EXTRACTED INFORMATION:
########

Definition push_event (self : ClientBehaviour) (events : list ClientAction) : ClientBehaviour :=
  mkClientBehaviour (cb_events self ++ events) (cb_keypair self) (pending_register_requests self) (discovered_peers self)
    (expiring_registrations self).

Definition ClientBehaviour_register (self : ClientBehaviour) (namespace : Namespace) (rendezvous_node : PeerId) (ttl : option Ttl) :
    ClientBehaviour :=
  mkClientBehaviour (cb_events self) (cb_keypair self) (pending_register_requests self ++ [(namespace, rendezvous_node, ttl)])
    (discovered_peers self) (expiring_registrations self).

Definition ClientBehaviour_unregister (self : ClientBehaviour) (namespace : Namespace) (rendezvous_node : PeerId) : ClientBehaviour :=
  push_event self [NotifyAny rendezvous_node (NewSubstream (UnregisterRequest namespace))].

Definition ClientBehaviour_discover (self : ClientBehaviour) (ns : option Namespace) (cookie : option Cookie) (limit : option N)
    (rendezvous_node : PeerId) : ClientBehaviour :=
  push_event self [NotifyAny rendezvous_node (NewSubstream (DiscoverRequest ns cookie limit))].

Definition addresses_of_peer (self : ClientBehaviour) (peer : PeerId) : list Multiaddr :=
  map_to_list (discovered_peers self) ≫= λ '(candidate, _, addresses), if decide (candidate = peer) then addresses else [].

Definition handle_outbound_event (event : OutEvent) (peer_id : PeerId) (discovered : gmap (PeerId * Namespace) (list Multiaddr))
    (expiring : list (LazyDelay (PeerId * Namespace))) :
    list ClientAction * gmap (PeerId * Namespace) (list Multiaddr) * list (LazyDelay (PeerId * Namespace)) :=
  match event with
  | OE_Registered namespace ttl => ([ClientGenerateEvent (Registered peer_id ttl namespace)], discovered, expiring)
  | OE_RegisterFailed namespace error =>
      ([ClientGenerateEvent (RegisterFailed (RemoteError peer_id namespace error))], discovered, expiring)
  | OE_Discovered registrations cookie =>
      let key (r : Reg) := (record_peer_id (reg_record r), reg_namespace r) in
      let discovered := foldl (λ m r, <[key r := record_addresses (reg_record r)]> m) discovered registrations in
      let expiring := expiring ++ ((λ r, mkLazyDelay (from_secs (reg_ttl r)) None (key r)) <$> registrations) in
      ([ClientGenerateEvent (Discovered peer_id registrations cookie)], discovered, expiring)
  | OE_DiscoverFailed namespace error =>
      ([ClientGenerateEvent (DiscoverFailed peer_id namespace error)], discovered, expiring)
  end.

########

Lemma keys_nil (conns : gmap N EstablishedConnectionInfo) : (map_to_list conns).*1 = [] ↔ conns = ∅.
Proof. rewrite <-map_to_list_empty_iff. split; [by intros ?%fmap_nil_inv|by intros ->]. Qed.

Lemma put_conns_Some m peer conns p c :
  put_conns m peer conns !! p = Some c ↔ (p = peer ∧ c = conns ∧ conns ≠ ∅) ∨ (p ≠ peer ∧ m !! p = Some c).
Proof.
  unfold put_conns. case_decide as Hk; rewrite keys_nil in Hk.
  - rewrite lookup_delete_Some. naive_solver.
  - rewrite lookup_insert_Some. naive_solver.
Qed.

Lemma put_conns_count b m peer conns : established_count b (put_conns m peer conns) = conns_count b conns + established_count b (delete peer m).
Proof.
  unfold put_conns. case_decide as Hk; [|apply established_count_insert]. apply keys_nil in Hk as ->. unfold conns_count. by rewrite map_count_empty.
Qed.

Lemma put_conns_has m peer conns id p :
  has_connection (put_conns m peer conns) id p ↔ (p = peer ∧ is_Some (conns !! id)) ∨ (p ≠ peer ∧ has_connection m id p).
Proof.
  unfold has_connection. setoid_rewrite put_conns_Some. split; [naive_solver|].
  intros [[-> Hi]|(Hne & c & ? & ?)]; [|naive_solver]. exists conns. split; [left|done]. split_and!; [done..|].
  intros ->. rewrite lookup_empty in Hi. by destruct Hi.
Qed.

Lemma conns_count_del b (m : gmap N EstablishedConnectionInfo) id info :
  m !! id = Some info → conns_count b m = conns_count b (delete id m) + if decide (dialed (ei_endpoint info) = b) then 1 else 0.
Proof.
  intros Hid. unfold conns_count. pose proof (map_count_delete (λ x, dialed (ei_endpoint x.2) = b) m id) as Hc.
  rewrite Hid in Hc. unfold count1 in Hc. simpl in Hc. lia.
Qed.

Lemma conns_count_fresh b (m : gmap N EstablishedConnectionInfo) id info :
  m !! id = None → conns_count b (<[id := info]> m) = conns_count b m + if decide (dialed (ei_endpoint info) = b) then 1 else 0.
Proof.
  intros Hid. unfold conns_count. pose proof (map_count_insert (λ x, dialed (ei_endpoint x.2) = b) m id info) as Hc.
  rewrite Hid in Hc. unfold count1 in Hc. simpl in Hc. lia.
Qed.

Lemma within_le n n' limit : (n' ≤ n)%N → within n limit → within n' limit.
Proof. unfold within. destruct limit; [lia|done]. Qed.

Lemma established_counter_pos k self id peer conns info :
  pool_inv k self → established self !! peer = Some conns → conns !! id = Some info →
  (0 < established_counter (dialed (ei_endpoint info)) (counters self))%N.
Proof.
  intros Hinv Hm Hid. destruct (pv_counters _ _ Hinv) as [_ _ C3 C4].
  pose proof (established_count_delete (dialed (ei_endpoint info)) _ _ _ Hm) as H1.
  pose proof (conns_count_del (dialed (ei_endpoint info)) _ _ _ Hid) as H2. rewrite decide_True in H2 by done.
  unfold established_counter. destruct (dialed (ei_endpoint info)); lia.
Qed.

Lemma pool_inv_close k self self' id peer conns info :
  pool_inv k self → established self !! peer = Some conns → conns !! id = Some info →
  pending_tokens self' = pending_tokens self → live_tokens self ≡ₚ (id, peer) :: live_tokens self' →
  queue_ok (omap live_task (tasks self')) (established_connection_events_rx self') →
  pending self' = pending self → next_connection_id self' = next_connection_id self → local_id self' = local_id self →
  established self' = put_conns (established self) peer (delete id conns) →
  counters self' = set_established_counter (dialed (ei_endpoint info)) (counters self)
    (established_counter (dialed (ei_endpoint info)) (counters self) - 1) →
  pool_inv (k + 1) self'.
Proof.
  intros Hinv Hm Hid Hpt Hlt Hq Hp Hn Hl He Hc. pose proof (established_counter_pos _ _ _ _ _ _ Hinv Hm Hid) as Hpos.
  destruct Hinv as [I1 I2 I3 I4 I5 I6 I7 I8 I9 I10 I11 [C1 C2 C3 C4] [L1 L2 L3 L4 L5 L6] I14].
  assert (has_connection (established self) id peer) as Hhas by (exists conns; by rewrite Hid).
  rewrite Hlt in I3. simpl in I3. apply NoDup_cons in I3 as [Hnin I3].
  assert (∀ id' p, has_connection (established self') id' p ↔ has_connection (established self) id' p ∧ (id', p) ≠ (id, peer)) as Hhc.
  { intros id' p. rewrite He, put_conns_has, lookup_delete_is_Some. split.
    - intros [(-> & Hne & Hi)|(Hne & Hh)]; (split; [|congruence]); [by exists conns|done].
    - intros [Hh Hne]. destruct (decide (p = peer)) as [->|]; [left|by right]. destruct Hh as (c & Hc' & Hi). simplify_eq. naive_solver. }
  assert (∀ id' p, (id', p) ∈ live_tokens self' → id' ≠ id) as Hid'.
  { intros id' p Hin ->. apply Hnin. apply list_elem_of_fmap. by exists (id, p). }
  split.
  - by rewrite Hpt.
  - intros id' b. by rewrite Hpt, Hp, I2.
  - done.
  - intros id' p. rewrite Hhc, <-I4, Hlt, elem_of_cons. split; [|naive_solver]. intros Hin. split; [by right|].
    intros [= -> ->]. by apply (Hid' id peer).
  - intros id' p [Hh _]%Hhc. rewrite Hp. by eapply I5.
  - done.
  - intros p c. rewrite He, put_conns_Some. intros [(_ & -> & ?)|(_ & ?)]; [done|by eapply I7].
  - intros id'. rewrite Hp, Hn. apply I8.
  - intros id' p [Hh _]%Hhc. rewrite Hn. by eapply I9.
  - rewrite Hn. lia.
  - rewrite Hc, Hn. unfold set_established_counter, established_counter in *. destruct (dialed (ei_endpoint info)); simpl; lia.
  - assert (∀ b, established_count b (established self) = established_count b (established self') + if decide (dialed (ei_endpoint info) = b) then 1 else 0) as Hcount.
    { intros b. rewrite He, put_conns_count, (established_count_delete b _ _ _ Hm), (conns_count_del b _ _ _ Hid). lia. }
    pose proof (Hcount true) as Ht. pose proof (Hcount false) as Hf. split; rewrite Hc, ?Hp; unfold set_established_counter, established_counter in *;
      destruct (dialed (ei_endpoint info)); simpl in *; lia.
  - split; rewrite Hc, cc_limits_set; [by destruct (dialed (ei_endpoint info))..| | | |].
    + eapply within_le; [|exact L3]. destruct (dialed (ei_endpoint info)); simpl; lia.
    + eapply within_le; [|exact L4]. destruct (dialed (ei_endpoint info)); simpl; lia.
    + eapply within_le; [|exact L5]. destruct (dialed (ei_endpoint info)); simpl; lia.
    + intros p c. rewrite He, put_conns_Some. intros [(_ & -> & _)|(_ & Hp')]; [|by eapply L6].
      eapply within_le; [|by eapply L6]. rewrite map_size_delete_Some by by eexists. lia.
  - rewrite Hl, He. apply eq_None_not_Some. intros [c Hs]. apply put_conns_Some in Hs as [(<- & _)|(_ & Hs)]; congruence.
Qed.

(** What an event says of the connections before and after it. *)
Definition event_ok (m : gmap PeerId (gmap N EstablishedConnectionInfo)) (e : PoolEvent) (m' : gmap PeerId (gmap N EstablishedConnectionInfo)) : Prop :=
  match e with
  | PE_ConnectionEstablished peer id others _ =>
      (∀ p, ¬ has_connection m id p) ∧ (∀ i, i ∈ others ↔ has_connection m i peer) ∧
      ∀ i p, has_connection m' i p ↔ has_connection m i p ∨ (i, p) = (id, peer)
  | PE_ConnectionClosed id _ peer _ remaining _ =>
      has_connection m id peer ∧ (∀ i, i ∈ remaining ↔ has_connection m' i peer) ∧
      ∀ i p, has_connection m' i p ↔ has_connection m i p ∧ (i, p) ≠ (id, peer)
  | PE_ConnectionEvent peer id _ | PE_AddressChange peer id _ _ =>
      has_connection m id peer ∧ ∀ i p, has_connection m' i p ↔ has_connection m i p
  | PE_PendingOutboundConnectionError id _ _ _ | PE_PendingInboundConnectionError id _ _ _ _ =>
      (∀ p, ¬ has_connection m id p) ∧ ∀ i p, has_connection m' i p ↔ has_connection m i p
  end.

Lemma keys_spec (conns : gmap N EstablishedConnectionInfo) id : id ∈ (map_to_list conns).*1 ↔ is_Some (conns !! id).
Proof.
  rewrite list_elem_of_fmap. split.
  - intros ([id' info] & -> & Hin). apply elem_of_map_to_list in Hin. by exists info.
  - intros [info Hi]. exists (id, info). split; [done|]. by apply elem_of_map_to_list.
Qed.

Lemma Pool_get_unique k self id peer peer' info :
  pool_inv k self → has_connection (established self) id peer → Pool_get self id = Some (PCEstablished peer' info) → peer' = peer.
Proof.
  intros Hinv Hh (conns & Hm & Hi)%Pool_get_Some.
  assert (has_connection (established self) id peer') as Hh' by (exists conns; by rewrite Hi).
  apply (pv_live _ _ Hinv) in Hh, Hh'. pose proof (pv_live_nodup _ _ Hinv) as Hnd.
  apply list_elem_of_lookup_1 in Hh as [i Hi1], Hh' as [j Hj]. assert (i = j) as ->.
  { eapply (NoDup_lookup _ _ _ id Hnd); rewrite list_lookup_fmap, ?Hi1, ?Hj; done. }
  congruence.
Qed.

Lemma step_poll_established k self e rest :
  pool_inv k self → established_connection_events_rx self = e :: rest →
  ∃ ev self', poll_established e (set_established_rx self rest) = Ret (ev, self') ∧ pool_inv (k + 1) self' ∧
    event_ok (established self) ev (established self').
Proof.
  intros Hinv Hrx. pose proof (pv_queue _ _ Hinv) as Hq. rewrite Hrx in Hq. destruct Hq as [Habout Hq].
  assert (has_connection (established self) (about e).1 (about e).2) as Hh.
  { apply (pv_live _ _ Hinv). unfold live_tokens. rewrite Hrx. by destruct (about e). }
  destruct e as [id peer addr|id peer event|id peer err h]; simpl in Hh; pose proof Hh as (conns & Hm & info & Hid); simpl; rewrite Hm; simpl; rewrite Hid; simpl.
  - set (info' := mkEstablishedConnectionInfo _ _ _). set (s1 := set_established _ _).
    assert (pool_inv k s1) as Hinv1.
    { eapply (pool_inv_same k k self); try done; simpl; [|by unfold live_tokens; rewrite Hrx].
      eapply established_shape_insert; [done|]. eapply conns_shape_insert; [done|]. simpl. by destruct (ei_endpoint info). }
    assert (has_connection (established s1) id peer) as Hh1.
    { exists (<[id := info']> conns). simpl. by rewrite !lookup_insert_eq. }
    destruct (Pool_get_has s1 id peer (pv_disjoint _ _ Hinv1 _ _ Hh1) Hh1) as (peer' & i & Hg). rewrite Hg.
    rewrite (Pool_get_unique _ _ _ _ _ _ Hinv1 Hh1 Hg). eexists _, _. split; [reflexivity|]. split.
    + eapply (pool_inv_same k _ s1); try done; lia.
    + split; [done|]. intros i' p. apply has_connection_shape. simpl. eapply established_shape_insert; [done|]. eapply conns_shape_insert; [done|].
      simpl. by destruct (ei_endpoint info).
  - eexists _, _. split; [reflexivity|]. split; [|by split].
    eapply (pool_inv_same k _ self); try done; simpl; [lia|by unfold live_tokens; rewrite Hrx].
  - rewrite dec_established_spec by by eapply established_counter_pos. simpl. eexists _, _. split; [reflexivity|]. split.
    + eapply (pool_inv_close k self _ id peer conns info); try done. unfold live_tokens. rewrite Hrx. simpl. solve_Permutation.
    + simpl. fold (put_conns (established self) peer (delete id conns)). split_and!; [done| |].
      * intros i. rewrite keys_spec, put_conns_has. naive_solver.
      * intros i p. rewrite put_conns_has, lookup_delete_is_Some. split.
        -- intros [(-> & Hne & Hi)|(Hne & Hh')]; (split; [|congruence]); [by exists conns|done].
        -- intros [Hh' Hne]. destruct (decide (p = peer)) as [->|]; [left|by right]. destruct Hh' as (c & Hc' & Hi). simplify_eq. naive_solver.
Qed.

########

Transcribe the records above exactly, beginning at the line that contains "- rewrite Hn. lia." and ending with the line that contains "has_connection m id peer ∧ ∀", both included, and nothing else.

TASK ANSWER:
  - rewrite Hn. lia.
  - rewrite Hc, Hn. unfold set_established_counter, established_counter in *. destruct (dialed (ei_endpoint info)); simpl; lia.
  - assert (∀ b, established_count b (established self) = established_count b (established self') + if decide (dialed (ei_endpoint info) = b) then 1 else 0) as Hcount.
    { intros b. rewrite He, put_conns_count, (established_count_delete b _ _ _ Hm), (conns_count_del b _ _ _ Hid). lia. }
    pose proof (Hcount true) as Ht. pose proof (Hcount false) as Hf. split; rewrite Hc, ?Hp; unfold set_established_counter, established_counter in *;
      destruct (dialed (ei_endpoint info)); simpl in *; lia.
  - split; rewrite Hc, cc_limits_set; [by destruct (dialed (ei_endpoint info))..| | | |].
    + eapply within_le; [|exact L3]. destruct (dialed (ei_endpoint info)); simpl; lia.
    + eapply within_le; [|exact L4]. destruct (dialed (ei_endpoint info)); simpl; lia.
    + eapply within_le; [|exact L5]. destruct (dialed (ei_endpoint info)); simpl; lia.
    + intros p c. rewrite He, put_conns_Some. intros [(_ & -> & _)|(_ & Hp')]; [|by eapply L6].
      eapply within_le; [|by eapply L6]. rewrite map_size_delete_Some by by eexists. lia.
  - rewrite Hl, He. apply eq_None_not_Some. intros [c Hs]. apply put_conns_Some in Hs as [(<- & _)|(_ & Hs)]; congruence.
Qed.

(** What an event says of the connections before and after it. *)
Definition event_ok (m : gmap PeerId (gmap N EstablishedConnectionInfo)) (e : PoolEvent) (m' : gmap PeerId (gmap N EstablishedConnectionInfo)) : Prop :=
  match e with
  | PE_ConnectionEstablished peer id others _ =>
      (∀ p, ¬ has_connection m id p) ∧ (∀ i, i ∈ others ↔ has_connection m i peer) ∧
      ∀ i p, has_connection m' i p ↔ has_connection m i p ∨ (i, p) = (id, peer)
  | PE_ConnectionClosed id _ peer _ remaining _ =>
      has_connection m id peer ∧ (∀ i, i ∈ remaining ↔ has_connection m' i peer) ∧
      ∀ i p, has_connection m' i p ↔ has_connection m i p ∧ (i, p) ≠ (id, peer)
  | PE_ConnectionEvent peer id _ | PE_AddressChange peer id _ _ =>
      has_connection m id peer ∧ ∀ i p, has_connection m' i p ↔ has_connection m i p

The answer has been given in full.